At the University of Nottingham, we are incredibly proud to support IntoUniversity’s work which is based in learning centres serving three of our communities – St Ann’s, Hyson Green and the Broxtowe estate, all in constituencies where child poverty rates are particularly high. Over the course of this partnership so far, more than 17,000 local young people have received support from IntoUniversity and encouragement to do well at school and go on to university or another chosen ambition.

Building confidence

But what does this all mean on the ground? Well, let me tell you about a young person in Nottingham – we’ll call her Halima – not her real name. Back in 2015, when Halima started in Year 7, she had the dubious pleasure of having me as her German teacher. She was possibly one of the quietest and least confident students I have ever taught. While she always got her work done and did it well, she would never offer an answer in class and if ever I directed a question to her, she always looked as if she wanted the ground to swallow her up.

However, as the year went on, I observed Halima gradually gaining confidence and really finding her feet in class. Shortly after the Easter of that academic year, I joined the Widening Participation team here at the University of Nottingham and visited one of the three local IntoUniversity centres as part of my role. I was delighted to find that Halima had been a regular attendee at their after-school Academic Support after-school sessions and had been receiving one-to-one mentoring from one of our committed university students throughout that academic year, with a specific focus on developing her confidence. Meeting Halima again that June at the IntoUniversity mentoring celebration on campus and chatting to her family, who were clearly thrilled with the difference that the IntoUniversity mentoring and academic support sessions were making to her, was a huge privilege.

Now, I tell that story as I think it really captures the impact that place-based work can have on the young people in our less advantaged communities. Would Halima have come along to weekly academic support sessions if we held them on the university campus? Difficult to know for sure, but I suspect not. Would she have travelled to campus to receive the weekly one-to-one mentoring from a university student? I very much doubt it. These young people turn up week in, week out at the IntoUniversity centres largely because the centres are based in, and have become an established and well-respected part of, their communities.

One-to-one mentoring

Our collaborative partnership with IntoUniversity has enabled us to expand significantly our outreach work and to engage with young people to support the ongoing work of addressing educational inequality in our city. Over the course of the partnership so far, several hundred of our university student volunteers have committed several thousands of hours of one-to-one mentoring at the IntoUniversity centres in the heart of these communities, countless academics and student groups have delivered academic sessions at these centres and, as a result of the partnership, we’ve welcomed thousands of young people and their families onto campus.

In terms of impact, IntoUniversity reports annually that, here in Nottingham, significantly more young people that they work with (all of whom come from a “widening participation” background) progress to Higher Education than the local averages of the areas in which their centres are based. And, over the years of the partnership, nearly 500 young people who have been involved with IntoUniversity centres have ended up studying at the University of Nottingham. Over 170 of those young people attended IntoUniversity Nottingham centres.
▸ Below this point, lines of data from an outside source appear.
(** * HealthAssistant.cpp: a shallow embedding and its verified properties

    The development follows the single source file of the repository.
    [Module Cxx] models the pieces of the C++ standard library the program
    calls (exceptions, [std::getline], [std::stoi], [std::stod], stream
    formatting of [int] and [double], [static_cast<int>]).  The program
    itself ([UserInfo], [UserInfoManager], [HealthAssistant] with its two
    subclasses, and [UserStats]) is embedded after it, one Rocq definition
    per C++ function, with the global state passed explicitly. *)

From Stdlib Require Import ZArith Floats String Ascii List Lia.
From Stdlib Require Import DecimalString DecimalPos DecimalN DecimalZ.
From stdpp Require Import base list strings gmap.

Set Warnings "-inexact-float".
Local Open Scope string_scope.
Local Open Scope Z_scope.

(* ===================================================================== *)
(** * The C++ library model *)
(* ===================================================================== *)

Module Cxx.

(** ** Exceptions and the outcome of a call *)

(** The three standard exceptions the program can raise, each with its
    [what()] string. *)
Inductive exn : Type :=
| runtime_error (what : string)
| invalid_argument (what : string)
| out_of_range (what : string).

(** A call returns, throws, dereferences the null pointer or divides an
    integer by zero (both undefined behaviour; the process is killed by the
    operating system, with SIGSEGV and SIGFPE on x86-64). *)
Inductive result (A : Type) : Type :=
| Ok (a : A)
| Throw (e : exn)
| NullDeref
| DivideByZero.
Arguments Ok {A} a.
Arguments Throw {A} e.
Arguments NullDeref {A}.
Arguments DivideByZero {A}.
(* ===== verification/_CoqProject ===== *)
-Q . S2P
Prelude.v
Bytes.v
AppendFormat.v
AppendPacking.v
BTreeMap.v
IntervalIndex.v
Budget.v
Queue.v
ChunkIndex.v
StoreFormat.v
ManifestFormat.v
ManifestTree.v
ManifestEditor.v
ManifestEdit.v
ManifestEditorSpec.v
ManifestPrepared.v
Lru.v
Cache.v
Scheduler.v
Space.v
Segments.v
Staging.v
Fair.v
AppendLog.v
AppendWorld.v
AppendRecovery.v
AppendDurable.v
AppendFraming.v
AppendRead.v
Window.v
Inflight.v
InflightSound.v
InflightRecover.v
InflightFail.v
InflightLife.v
GuestRequest.v
Action.v
Admission.v
Frontier.v
FrontierOrder.v
FrontierCarrier.v
Record Descriptor : Type := {
  d_id : RequestId;
  d_sequence : Z;
  d_offset : Z;
  d_length : Z;
  d_payload_offset : Z;
  d_payload_length : Z;
  d_payload_crc : Z;
  d_kind : Kind;
}.

Definition Descriptor_ok (d : Descriptor) : Prop :=
  fits 64 (id_serial (d_id d)) ∧ fits 64 (id_attachment (d_id d)) ∧
  fits 16 (id_queue (d_id d)) ∧ fits 16 (id_head (d_id d)) ∧
  fits 64 (d_sequence d) ∧ fits 64 (d_offset d) ∧ fits 64 (d_length d) ∧
  fits 32 (d_payload_offset d) ∧ fits 32 (d_payload_length d) ∧ fits 32 (d_payload_crc d).

Definition Descriptor_encode (d : Descriptor) (b : bytes) : bytes :=
  let b := put64 b 0 (id_serial (d_id d)) in
  let b := put64 b 8 (d_sequence d) in
  let b := put64 b 16 (id_attachment (d_id d)) in
  let b := put64 b 24 (d_offset d) in
  let b := put64 b 32 (d_length d) in
  let b := put32 b 40 (d_payload_offset d) in
  let b := put32 b 44 (d_payload_length d) in
  let b := put32 b 48 (d_payload_crc d) in
  let b := put16 b 52 (Kind_code (d_kind d)) in
  let b := put16 b 54 (id_queue (d_id d)) in
  put16 b 56 (id_head (d_id d)).

Definition Descriptor_decode (b : bytes) : Descriptor := {|
  d_id := {|
    id_serial := u64_at b 0;
    id_attachment := u64_at b 16;
    id_queue := u16_at b 54;
    id_head := u16_at b 56;
  |};
  d_sequence := u64_at b 8;
  d_offset := u64_at b 24;
  d_length := u64_at b 32;
  d_payload_offset := u32_at b 40;
  d_payload_length := u32_at b 44;
  d_payload_crc := u32_at b 48;
  d_kind := if bool_decide (u16_at b 52 = 1) then Write else Zero;
|}.

(** ** Batch envelope and header *)

Record Envelope : Type := {
  env_segment : Z;
  env_batch : Z;
  env_descriptors : Z;
  env_payload_bytes : Z;
  env_first : Z;
  env_last : Z;
  env_fence : bool;
}.

Definition Envelope_encode `{Crc32} (e : Envelope) (b : bytes) : bytes :=
  let b := splice 0 BATCH_MAGIC b in
  let b := put16 b 8 2 in
  let b := put16 b 10 (if env_fence e then 2 else 1) in
  let b := put16 b 12 (env_descriptors e) in
  let b := put64 b 16 (env_segment e) in
  let b := put64 b 24 (env_batch e) in
  let b := put32 b 32 (BLOCK_SIZE + env_payload_bytes e) in
  let b := put32 b 36 (env_payload_bytes e) in
  let b := put64 b 40 (env_first e) in
  let b := put64 b 48 (env_last e) in
  put32 b 56 (checksum b 56).

Record Header : Type := {
  hdr_envelope : Envelope;
  hdr_bytes : bytes;
}.

Definition tag_ok (v : Z) : bool := bool_decide (v = 1) || bool_decide (v = 2).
I genuinely believe that if we want local young people to come and study at our (or any) university, and local communities to understand what we do and why, we can’t just sit and wait for them to cross our thresholds or drive through our entrance barriers; we surely need to get out into our communities, engage with local people and look for ways to work together to improve lives and to deliver transformative change. Our partnership with IntoUniversity is a great example of this.